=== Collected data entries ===
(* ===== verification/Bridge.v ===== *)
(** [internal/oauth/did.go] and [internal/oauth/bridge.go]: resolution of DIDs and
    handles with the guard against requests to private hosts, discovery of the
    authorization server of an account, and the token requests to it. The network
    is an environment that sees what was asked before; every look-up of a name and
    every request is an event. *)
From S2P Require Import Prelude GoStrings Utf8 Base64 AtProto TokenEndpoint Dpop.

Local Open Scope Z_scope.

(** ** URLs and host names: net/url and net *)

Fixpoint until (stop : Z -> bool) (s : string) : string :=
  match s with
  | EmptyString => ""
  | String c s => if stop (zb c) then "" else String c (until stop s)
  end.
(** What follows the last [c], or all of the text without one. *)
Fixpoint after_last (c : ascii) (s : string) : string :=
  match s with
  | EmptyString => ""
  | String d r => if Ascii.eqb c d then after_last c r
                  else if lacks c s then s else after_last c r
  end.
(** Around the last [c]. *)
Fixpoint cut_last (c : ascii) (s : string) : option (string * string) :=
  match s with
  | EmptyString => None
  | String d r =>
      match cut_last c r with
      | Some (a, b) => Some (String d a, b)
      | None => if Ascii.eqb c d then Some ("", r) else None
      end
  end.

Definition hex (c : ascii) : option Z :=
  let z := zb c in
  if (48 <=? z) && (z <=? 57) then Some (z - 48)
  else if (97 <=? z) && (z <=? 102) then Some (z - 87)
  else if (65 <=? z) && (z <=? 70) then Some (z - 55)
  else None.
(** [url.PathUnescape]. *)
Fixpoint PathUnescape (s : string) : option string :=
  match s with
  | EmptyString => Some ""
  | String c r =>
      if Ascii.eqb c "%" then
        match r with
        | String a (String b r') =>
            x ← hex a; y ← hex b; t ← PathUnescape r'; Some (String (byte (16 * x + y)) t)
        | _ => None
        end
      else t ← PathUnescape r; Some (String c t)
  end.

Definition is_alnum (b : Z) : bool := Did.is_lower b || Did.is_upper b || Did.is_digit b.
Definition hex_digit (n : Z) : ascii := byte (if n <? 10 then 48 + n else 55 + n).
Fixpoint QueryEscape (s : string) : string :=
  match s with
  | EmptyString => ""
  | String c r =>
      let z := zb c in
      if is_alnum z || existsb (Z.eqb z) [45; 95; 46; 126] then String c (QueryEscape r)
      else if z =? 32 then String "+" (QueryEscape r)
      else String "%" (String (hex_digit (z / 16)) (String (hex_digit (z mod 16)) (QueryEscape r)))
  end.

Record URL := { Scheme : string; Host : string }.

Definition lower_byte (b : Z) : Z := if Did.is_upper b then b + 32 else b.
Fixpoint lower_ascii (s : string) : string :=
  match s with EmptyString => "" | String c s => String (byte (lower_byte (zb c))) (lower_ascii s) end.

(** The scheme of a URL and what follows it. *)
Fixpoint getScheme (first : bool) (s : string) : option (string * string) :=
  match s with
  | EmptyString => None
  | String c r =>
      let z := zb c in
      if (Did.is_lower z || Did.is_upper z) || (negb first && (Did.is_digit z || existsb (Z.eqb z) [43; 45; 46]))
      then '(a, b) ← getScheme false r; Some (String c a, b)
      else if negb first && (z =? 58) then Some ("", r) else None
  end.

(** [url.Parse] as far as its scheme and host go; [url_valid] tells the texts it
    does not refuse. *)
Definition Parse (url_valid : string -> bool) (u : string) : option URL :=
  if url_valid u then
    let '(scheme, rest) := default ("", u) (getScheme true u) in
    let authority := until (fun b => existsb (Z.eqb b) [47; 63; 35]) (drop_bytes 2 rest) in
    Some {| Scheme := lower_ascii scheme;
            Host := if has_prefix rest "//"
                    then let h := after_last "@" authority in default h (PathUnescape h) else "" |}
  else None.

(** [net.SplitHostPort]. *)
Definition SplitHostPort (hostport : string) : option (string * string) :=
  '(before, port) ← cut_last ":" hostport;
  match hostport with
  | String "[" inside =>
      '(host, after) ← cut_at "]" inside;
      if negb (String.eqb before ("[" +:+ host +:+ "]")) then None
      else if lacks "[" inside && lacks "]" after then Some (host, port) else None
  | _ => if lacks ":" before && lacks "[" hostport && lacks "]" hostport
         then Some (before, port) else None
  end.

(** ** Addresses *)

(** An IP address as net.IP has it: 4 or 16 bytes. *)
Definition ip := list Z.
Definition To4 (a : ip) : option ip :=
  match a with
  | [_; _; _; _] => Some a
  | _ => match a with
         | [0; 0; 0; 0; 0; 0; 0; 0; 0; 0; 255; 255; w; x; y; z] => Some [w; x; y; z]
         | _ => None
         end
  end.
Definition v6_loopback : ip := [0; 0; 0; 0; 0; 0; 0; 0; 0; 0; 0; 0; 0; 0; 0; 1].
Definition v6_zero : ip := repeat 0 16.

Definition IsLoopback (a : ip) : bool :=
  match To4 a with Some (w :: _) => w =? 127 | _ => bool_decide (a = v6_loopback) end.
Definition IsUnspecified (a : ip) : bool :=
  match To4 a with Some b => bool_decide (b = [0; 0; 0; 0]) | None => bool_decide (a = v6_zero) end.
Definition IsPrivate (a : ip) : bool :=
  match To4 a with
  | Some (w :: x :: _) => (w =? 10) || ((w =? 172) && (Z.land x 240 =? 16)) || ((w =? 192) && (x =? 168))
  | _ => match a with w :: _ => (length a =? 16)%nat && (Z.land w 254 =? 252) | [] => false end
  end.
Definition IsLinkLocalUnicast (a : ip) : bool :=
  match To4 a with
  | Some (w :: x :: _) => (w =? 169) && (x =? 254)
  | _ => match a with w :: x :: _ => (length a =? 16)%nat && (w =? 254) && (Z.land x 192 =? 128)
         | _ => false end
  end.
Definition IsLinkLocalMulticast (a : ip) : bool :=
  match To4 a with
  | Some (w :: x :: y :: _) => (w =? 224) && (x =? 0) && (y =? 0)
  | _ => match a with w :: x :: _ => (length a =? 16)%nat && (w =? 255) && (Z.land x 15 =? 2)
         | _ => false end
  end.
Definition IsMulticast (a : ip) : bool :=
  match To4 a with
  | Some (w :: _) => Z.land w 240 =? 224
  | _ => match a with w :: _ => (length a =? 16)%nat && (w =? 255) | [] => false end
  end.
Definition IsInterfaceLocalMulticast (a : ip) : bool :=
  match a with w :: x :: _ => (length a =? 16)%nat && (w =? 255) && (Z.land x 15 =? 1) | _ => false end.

=== Work task ===
Working from the data above, extract solely the lines from the one containing "(String d a, b)" through the one containing "Scheme : string;", exactly as they appear, both included.

=== Answer box ===
      | Some (a, b) => Some (String d a, b)
      | None => if Ascii.eqb c d then Some ("", r) else None
      end
  end.

Definition hex (c : ascii) : option Z :=
  let z := zb c in
  if (48 <=? z) && (z <=? 57) then Some (z - 48)
  else if (97 <=? z) && (z <=? 102) then Some (z - 87)
  else if (65 <=? z) && (z <=? 70) then Some (z - 55)
  else None.
(** [url.PathUnescape]. *)
Fixpoint PathUnescape (s : string) : option string :=
  match s with
  | EmptyString => Some ""
  | String c r =>
      if Ascii.eqb c "%" then
        match r with
        | String a (String b r') =>
            x ← hex a; y ← hex b; t ← PathUnescape r'; Some (String (byte (16 * x + y)) t)
        | _ => None
        end
      else t ← PathUnescape r; Some (String c t)
  end.

Definition is_alnum (b : Z) : bool := Did.is_lower b || Did.is_upper b || Did.is_digit b.
Definition hex_digit (n : Z) : ascii := byte (if n <? 10 then 48 + n else 55 + n).
Fixpoint QueryEscape (s : string) : string :=
  match s with
  | EmptyString => ""
  | String c r =>
      let z := zb c in
      if is_alnum z || existsb (Z.eqb z) [45; 95; 46; 126] then String c (QueryEscape r)
      else if z =? 32 then String "+" (QueryEscape r)
      else String "%" (String (hex_digit (z / 16)) (String (hex_digit (z mod 16)) (QueryEscape r)))
  end.

Record URL := { Scheme : string; Host : string }.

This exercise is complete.